((

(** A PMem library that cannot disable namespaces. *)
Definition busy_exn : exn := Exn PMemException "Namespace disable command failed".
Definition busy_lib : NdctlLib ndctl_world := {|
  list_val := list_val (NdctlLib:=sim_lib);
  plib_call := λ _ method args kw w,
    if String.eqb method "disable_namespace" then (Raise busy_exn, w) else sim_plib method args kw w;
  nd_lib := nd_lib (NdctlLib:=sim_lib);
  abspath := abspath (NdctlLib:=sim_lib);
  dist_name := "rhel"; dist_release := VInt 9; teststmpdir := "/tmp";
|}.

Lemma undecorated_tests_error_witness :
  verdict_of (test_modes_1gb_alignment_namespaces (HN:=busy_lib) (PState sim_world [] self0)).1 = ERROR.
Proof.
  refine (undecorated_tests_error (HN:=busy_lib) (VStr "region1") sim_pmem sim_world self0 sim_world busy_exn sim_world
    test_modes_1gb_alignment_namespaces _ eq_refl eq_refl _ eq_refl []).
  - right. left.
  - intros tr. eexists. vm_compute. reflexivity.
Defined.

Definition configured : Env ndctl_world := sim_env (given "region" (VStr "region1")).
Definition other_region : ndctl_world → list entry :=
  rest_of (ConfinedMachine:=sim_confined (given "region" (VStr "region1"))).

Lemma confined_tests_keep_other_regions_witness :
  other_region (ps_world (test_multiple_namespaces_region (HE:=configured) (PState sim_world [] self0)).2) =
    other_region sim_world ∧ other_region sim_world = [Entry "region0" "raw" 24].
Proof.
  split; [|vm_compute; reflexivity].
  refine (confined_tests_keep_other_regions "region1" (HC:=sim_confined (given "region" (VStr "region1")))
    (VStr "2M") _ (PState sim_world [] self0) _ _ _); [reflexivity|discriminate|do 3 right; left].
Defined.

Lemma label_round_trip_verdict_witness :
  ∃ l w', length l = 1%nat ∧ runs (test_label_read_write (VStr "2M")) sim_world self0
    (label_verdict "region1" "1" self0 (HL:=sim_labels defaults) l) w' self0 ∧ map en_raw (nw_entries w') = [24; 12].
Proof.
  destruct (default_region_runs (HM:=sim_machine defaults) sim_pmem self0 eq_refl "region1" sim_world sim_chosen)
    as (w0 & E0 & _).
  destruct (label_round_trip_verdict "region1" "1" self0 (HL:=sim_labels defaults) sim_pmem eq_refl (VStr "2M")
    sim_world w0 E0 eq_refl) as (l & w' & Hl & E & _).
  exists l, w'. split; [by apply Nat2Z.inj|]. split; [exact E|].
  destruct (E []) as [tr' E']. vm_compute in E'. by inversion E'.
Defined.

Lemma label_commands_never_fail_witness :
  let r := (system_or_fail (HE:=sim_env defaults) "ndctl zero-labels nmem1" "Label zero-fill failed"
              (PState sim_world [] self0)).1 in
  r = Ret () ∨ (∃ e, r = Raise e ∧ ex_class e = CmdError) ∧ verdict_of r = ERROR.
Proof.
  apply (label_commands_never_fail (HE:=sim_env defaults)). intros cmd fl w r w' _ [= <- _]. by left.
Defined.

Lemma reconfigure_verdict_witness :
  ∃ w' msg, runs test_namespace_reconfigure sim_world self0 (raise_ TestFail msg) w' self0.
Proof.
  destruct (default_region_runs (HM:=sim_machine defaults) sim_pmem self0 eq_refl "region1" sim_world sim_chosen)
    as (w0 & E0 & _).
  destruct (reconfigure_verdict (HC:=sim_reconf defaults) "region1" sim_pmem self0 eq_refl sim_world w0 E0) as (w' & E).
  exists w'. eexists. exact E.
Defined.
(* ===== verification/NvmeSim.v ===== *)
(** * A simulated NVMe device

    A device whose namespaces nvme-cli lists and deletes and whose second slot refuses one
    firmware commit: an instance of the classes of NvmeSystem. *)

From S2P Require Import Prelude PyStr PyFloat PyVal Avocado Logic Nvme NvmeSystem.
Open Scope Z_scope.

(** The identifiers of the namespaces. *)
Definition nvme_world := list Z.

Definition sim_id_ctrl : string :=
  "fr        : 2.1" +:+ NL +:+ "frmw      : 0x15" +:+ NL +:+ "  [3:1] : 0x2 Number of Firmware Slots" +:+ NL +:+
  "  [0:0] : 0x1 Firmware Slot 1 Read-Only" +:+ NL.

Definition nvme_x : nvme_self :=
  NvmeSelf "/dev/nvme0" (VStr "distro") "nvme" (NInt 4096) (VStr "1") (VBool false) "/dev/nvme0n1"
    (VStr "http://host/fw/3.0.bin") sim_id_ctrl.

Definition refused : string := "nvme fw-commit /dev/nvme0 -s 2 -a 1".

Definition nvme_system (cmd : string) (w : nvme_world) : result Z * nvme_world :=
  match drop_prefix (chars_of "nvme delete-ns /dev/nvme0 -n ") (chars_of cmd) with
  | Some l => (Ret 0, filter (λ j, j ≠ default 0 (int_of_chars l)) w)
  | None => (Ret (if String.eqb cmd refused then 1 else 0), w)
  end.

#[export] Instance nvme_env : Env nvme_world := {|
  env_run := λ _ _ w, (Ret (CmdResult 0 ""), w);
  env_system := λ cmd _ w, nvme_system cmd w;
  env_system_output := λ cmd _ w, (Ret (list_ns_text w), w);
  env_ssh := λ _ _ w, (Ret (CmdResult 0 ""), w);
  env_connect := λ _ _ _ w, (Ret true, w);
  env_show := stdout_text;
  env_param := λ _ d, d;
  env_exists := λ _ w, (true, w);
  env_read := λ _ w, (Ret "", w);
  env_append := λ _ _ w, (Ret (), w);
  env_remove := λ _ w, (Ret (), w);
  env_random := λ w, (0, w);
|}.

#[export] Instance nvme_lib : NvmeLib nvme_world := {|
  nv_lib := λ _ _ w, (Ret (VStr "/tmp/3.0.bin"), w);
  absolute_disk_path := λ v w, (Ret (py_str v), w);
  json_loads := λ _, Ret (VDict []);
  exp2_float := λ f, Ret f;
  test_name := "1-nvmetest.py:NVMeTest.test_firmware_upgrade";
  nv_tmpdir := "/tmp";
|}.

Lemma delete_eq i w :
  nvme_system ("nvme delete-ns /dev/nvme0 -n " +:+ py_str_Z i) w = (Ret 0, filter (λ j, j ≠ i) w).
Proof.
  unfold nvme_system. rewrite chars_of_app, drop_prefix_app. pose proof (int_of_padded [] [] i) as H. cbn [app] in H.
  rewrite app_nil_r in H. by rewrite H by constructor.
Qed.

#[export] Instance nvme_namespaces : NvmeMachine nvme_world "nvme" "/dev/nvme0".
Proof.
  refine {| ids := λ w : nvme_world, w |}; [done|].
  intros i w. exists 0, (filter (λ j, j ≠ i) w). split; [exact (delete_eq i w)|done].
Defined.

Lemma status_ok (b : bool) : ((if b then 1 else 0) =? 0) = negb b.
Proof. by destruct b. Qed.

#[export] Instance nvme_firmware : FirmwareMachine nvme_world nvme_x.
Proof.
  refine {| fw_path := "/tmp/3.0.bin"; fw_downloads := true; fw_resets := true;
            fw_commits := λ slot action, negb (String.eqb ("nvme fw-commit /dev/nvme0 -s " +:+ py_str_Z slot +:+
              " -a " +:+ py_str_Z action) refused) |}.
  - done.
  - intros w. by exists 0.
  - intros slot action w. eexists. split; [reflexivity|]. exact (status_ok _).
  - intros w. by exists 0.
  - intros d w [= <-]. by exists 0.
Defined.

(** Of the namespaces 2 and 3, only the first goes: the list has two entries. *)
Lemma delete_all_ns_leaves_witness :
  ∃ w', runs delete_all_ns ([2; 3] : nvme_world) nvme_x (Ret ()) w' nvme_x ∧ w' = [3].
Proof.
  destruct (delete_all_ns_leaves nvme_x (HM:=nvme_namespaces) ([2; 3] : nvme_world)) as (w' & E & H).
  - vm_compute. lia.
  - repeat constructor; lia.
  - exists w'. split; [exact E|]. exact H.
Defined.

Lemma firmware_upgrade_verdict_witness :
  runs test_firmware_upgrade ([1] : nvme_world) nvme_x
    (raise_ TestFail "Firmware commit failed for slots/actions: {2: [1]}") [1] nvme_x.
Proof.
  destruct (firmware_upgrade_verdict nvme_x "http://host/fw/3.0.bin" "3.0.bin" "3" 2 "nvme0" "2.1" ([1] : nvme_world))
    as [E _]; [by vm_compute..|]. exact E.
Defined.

))

▶ _Task brief_:
Among the lines above, some may hold the string "http". State how many, giving the number alone.

▶ _Solution for this task_:
2